(* ===== verification/ListMemo.v ===== *)
(** * The shared listing of automations

    [_ListMemo] and [_Flight] of [routes/automations.py]: identical requests share
    one computation, and its answer is kept a few seconds, under a stamp that
    every change of the plane moves. The methods are functions on the memo of one
    plane; the requests that call them are the steps of [step], one per critical
    section, with the writers of the plane between them. A computation is not one
    of those sections: it reads the stores one after the other while writers go on,
    and it takes the ids of its rows from a memory of their index ([_index_rows], up
    to [_INDEX_TTL_S] old) that the memo's drop does not clear. So it begins and ends
    as two steps, and what it answers is the argument [listing] of the versions the
    data went through in between and of whatever else it met, of which nothing is
    assumed; [None] when it raises.

    The world keeps, beside what the code has, the history of the data and what
    each value of a counter stands for: [hist] holds every version, and the n-th
    entry of [acks_bump] (of [acks_gen]) is the newest version whose writer had
    moved the plane's counter (the store's generation) when it first was n. *)

From S2P Require Import Prelude OrdDict.

Section Memo.
Context {K A D C : Type} `{EqDecision K}.
Context (listing : K -> list D -> C -> option A) (ttl_s : Z).

Abbreviation stamp_t := (nat * nat)%type.
(** How a computation ends: an answer, or what it raised. *)
Abbreviation outcome := (option A).

Record memo := mk_memo {
  answers : list (K * (Z * stamp_t * A));
  inflight : list (K * nat);
  flights : list (option outcome);
  computations : Z
}.

Definition cached (now : Z) (key : K) (stamp : stamp_t) (m : memo) : option A :=
  '(at_, hit_stamp, answer) ← oget key (answers m);
  if negb (bool_decide (hit_stamp = stamp)) || (ttl_s <? now - at_) then None else Some answer.

(** The flight of the key, and whether the caller leads it. *)
Definition flight (key : K) (m : memo) : nat * bool * memo :=
  match oget key (inflight m) with
  | Some f => (f, false, m)
  | None =>
      let f := length (flights m) in
      (f, true, mk_memo (answers m) (oset key f (inflight m)) (flights m ++ [None]) (computations m))
  end.

(** [_Flight.finish], as far as its waiters see it. *)
Definition finish (f : nat) (o : outcome) (m : memo) : memo :=
  mk_memo (answers m) (inflight m) (<[f := Some o]> (flights m)) (computations m).
(** [_Flight.wait]: [None] while it blocks. *)
Definition wait (f : nat) (m : memo) : option outcome := mjoin (flights m !! f).

(** The locked part of [land], which [finish] follows. *)
Definition land (now : Z) (key : K) (f : nat) (stamp : stamp_t) (o : outcome) (m : memo) : memo :=
  let inflight' := if bool_decide (oget key (inflight m) = Some f) then opop key (inflight m) else inflight m in
  let answers' := match o with Some a => oset key (now, stamp, a) (answers m) | None => answers m end in
  mk_memo answers' inflight' (flights m) (computations m).

Definition computing (m : memo) : memo := mk_memo (answers m) (inflight m) (flights m) (computations m + 1).
Definition clear (m : memo) : memo := mk_memo [] (inflight m) (flights m) (computations m).

(** ** The plane *)

Record world := mk_world { hist : list D; acks_bump : list nat; acks_gen : list nat }.
Definition bumps (w : world) : nat := pred (length (acks_bump w)).
Definition generation (w : world) : nat := pred (length (acks_gen w)).
Definition acked (l : list nat) : nat := default 0%nat (last l).

(** ** Requests *)

Inductive answered_by := Hit (s : stamp_t) | Led (s : stamp_t) | Joined.
Inductive phase :=
  | Start
  | HalfStamped (b : nat)
  | Stamped (s : stamp_t)
  | Missed (s : stamp_t)
  | Leading (f : nat) (s : stamp_t)
  | Reading (f : nat) (s : stamp_t) (n : nat)
  | Computed (f : nat) (s : stamp_t) (o : outcome)
  | Finishing (f : nat) (s : stamp_t) (o : outcome)
  | Landed (f : nat) (s : stamp_t)
  | Waiting (f : nat)
  | Answered (how : answered_by) (o : outcome).
Record request := mk_request { r_key : K; r_phase : phase }.

(** One critical section of [get] and [_compute]. *)
Inductive request_step (now : Z) (w : world) (m : memo) (key : K) : phase -> phase -> memo -> Prop :=
  | StampLocal : request_step now w m key Start (HalfStamped (bumps w)) m
  | StampGeneration b : request_step now w m key (HalfStamped b) (Stamped (b, generation w)) m
  | CacheHit s a : cached now key s m = Some a -> request_step now w m key (Stamped s) (Answered (Hit s) (Some a)) m
  | CacheMiss s : cached now key s m = None -> request_step now w m key (Stamped s) (Missed s) m
  | Lead s f m' : flight key m = (f, true, m') -> request_step now w m key (Missed s) (Leading f s) m'
  | Join s f m' : flight key m = (f, false, m') -> request_step now w m key (Missed s) (Waiting f) m'
  | Begin f s : request_step now w m key (Leading f s) (Reading f s (pred (length (hist w)))) (computing m)
  | Compute f s n met : request_step now w m key (Reading f s n) (Computed f s (listing key (drop n (hist w)) met)) m
  | Land f s o : request_step now w m key (Computed f s o) (Finishing f s o) (land now key f s o m)
  | Finish f s o : request_step now w m key (Finishing f s o) (Landed f s) (finish f o m)
  | LeaderWait f s o : wait f m = Some o -> request_step now w m key (Landed f s) (Answered (Led s) o) m
  | FollowerWait f o : wait f m = Some o -> request_step now w m key (Waiting f) (Answered Joined o) m.

Record state := mk_state { st_now : Z; st_world : world; st_memo : memo; st_requests : list request }.

Inductive step : state -> state -> Prop :=
  | StepRequest now w m rs i r p m' :
      rs !! i = Some r -> request_step now w m (r_key r) (r_phase r) p m' ->
      step (mk_state now w m rs) (mk_state now w m' (<[i := mk_request (r_key r) p]> rs))
  | StepArrive now w m rs key : step (mk_state now w m rs) (mk_state now w m (rs ++ [mk_request key Start]))
  | StepWrite now w m rs d : step (mk_state now w m rs) (mk_state now (mk_world (hist w ++ [d]) (acks_bump w) (acks_gen w)) m rs)
  (** The writer of version [v] drops the listing, or the store counts its change. *)
  | StepBump now w m rs v : (v < length (hist w))%nat ->
      step (mk_state now w m rs) (mk_state now (mk_world (hist w) (acks_bump w ++ [Nat.max v (acked (acks_bump w))]) (acks_gen w)) m rs)
  | StepGeneration now w m rs v : (v < length (hist w))%nat ->
      step (mk_state now w m rs) (mk_state now (mk_world (hist w) (acks_bump w) (acks_gen w ++ [Nat.max v (acked (acks_gen w))])) m rs)
  | StepClear now w m rs : step (mk_state now w m rs) (mk_state now w (clear m) rs)
  | StepTick now w m rs now' : now <= now' -> step (mk_state now w m rs) (mk_state now' w m rs).

Definition initial (d : D) : state := mk_state 0 (mk_world [d] [0%nat] [0%nat]) (mk_memo [] [] [] 0) [].
Definition reachable (d : D) : state -> Prop := rtc step (initial d).
End Memo.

WHAT YOU WILL DO: Look back at the records above. Repeat all of them exactly.

REPLY TO THE EXERCISE:
(* ===== verification/ListMemo.v ===== *)
(** * The shared listing of automations

    [_ListMemo] and [_Flight] of [routes/automations.py]: identical requests share
    one computation, and its answer is kept a few seconds, under a stamp that
    every change of the plane moves. The methods are functions on the memo of one
    plane; the requests that call them are the steps of [step], one per critical
    section, with the writers of the plane between them. A computation is not one
    of those sections: it reads the stores one after the other while writers go on,
    and it takes the ids of its rows from a memory of their index ([_index_rows], up
    to [_INDEX_TTL_S] old) that the memo's drop does not clear. So it begins and ends
    as two steps, and what it answers is the argument [listing] of the versions the
    data went through in between and of whatever else it met, of which nothing is
    assumed; [None] when it raises.

    The world keeps, beside what the code has, the history of the data and what
    each value of a counter stands for: [hist] holds every version, and the n-th
    entry of [acks_bump] (of [acks_gen]) is the newest version whose writer had
    moved the plane's counter (the store's generation) when it first was n. *)

From S2P Require Import Prelude OrdDict.

Section Memo.
Context {K A D C : Type} `{EqDecision K}.
Context (listing : K -> list D -> C -> option A) (ttl_s : Z).

Abbreviation stamp_t := (nat * nat)%type.
(** How a computation ends: an answer, or what it raised. *)
Abbreviation outcome := (option A).

Record memo := mk_memo {
  answers : list (K * (Z * stamp_t * A));
  inflight : list (K * nat);
  flights : list (option outcome);
  computations : Z
}.

Definition cached (now : Z) (key : K) (stamp : stamp_t) (m : memo) : option A :=
  '(at_, hit_stamp, answer) ← oget key (answers m);
  if negb (bool_decide (hit_stamp = stamp)) || (ttl_s <? now - at_) then None else Some answer.

(** The flight of the key, and whether the caller leads it. *)
Definition flight (key : K) (m : memo) : nat * bool * memo :=
  match oget key (inflight m) with
  | Some f => (f, false, m)
  | None =>
      let f := length (flights m) in
      (f, true, mk_memo (answers m) (oset key f (inflight m)) (flights m ++ [None]) (computations m))
  end.

(** [_Flight.finish], as far as its waiters see it. *)
Definition finish (f : nat) (o : outcome) (m : memo) : memo :=
  mk_memo (answers m) (inflight m) (<[f := Some o]> (flights m)) (computations m).
(** [_Flight.wait]: [None] while it blocks. *)
Definition wait (f : nat) (m : memo) : option outcome := mjoin (flights m !! f).

(** The locked part of [land], which [finish] follows. *)
Definition land (now : Z) (key : K) (f : nat) (stamp : stamp_t) (o : outcome) (m : memo) : memo :=
  let inflight' := if bool_decide (oget key (inflight m) = Some f) then opop key (inflight m) else inflight m in
  let answers' := match o with Some a => oset key (now, stamp, a) (answers m) | None => answers m end in
  mk_memo answers' inflight' (flights m) (computations m).

Definition computing (m : memo) : memo := mk_memo (answers m) (inflight m) (flights m) (computations m + 1).
Definition clear (m : memo) : memo := mk_memo [] (inflight m) (flights m) (computations m).

(** ** The plane *)

Record world := mk_world { hist : list D; acks_bump : list nat; acks_gen : list nat }.
Definition bumps (w : world) : nat := pred (length (acks_bump w)).
Definition generation (w : world) : nat := pred (length (acks_gen w)).
Definition acked (l : list nat) : nat := default 0%nat (last l).

(** ** Requests *)

Inductive answered_by := Hit (s : stamp_t) | Led (s : stamp_t) | Joined.
Inductive phase :=
  | Start
  | HalfStamped (b : nat)
  | Stamped (s : stamp_t)
  | Missed (s : stamp_t)
  | Leading (f : nat) (s : stamp_t)
  | Reading (f : nat) (s : stamp_t) (n : nat)
  | Computed (f : nat) (s : stamp_t) (o : outcome)
  | Finishing (f : nat) (s : stamp_t) (o : outcome)
  | Landed (f : nat) (s : stamp_t)
  | Waiting (f : nat)
  | Answered (how : answered_by) (o : outcome).
Record request := mk_request { r_key : K; r_phase : phase }.

(** One critical section of [get] and [_compute]. *)
Inductive request_step (now : Z) (w : world) (m : memo) (key : K) : phase -> phase -> memo -> Prop :=
  | StampLocal : request_step now w m key Start (HalfStamped (bumps w)) m
  | StampGeneration b : request_step now w m key (HalfStamped b) (Stamped (b, generation w)) m
  | CacheHit s a : cached now key s m = Some a -> request_step now w m key (Stamped s) (Answered (Hit s) (Some a)) m
  | CacheMiss s : cached now key s m = None -> request_step now w m key (Stamped s) (Missed s) m
  | Lead s f m' : flight key m = (f, true, m') -> request_step now w m key (Missed s) (Leading f s) m'
  | Join s f m' : flight key m = (f, false, m') -> request_step now w m key (Missed s) (Waiting f) m'
  | Begin f s : request_step now w m key (Leading f s) (Reading f s (pred (length (hist w)))) (computing m)
  | Compute f s n met : request_step now w m key (Reading f s n) (Computed f s (listing key (drop n (hist w)) met)) m
  | Land f s o : request_step now w m key (Computed f s o) (Finishing f s o) (land now key f s o m)
  | Finish f s o : request_step now w m key (Finishing f s o) (Landed f s) (finish f o m)
  | LeaderWait f s o : wait f m = Some o -> request_step now w m key (Landed f s) (Answered (Led s) o) m
  | FollowerWait f o : wait f m = Some o -> request_step now w m key (Waiting f) (Answered Joined o) m.

Record state := mk_state { st_now : Z; st_world : world; st_memo : memo; st_requests : list request }.

Inductive step : state -> state -> Prop :=
  | StepRequest now w m rs i r p m' :
      rs !! i = Some r -> request_step now w m (r_key r) (r_phase r) p m' ->
      step (mk_state now w m rs) (mk_state now w m' (<[i := mk_request (r_key r) p]> rs))
  | StepArrive now w m rs key : step (mk_state now w m rs) (mk_state now w m (rs ++ [mk_request key Start]))
  | StepWrite now w m rs d : step (mk_state now w m rs) (mk_state now (mk_world (hist w ++ [d]) (acks_bump w) (acks_gen w)) m rs)
  (** The writer of version [v] drops the listing, or the store counts its change. *)
  | StepBump now w m rs v : (v < length (hist w))%nat ->
      step (mk_state now w m rs) (mk_state now (mk_world (hist w) (acks_bump w ++ [Nat.max v (acked (acks_bump w))]) (acks_gen w)) m rs)
  | StepGeneration now w m rs v : (v < length (hist w))%nat ->
      step (mk_state now w m rs) (mk_state now (mk_world (hist w) (acks_bump w) (acks_gen w ++ [Nat.max v (acked (acks_gen w))])) m rs)
  | StepClear now w m rs : step (mk_state now w m rs) (mk_state now w (clear m) rs)
  | StepTick now w m rs now' : now <= now' -> step (mk_state now w m rs) (mk_state now' w m rs).

Definition initial (d : D) : state := mk_state 0 (mk_world [d] [0%nat] [0%nat]) (mk_memo [] [] [] 0) [].
Definition reachable (d : D) : state -> Prop := rtc step (initial d).
End Memo.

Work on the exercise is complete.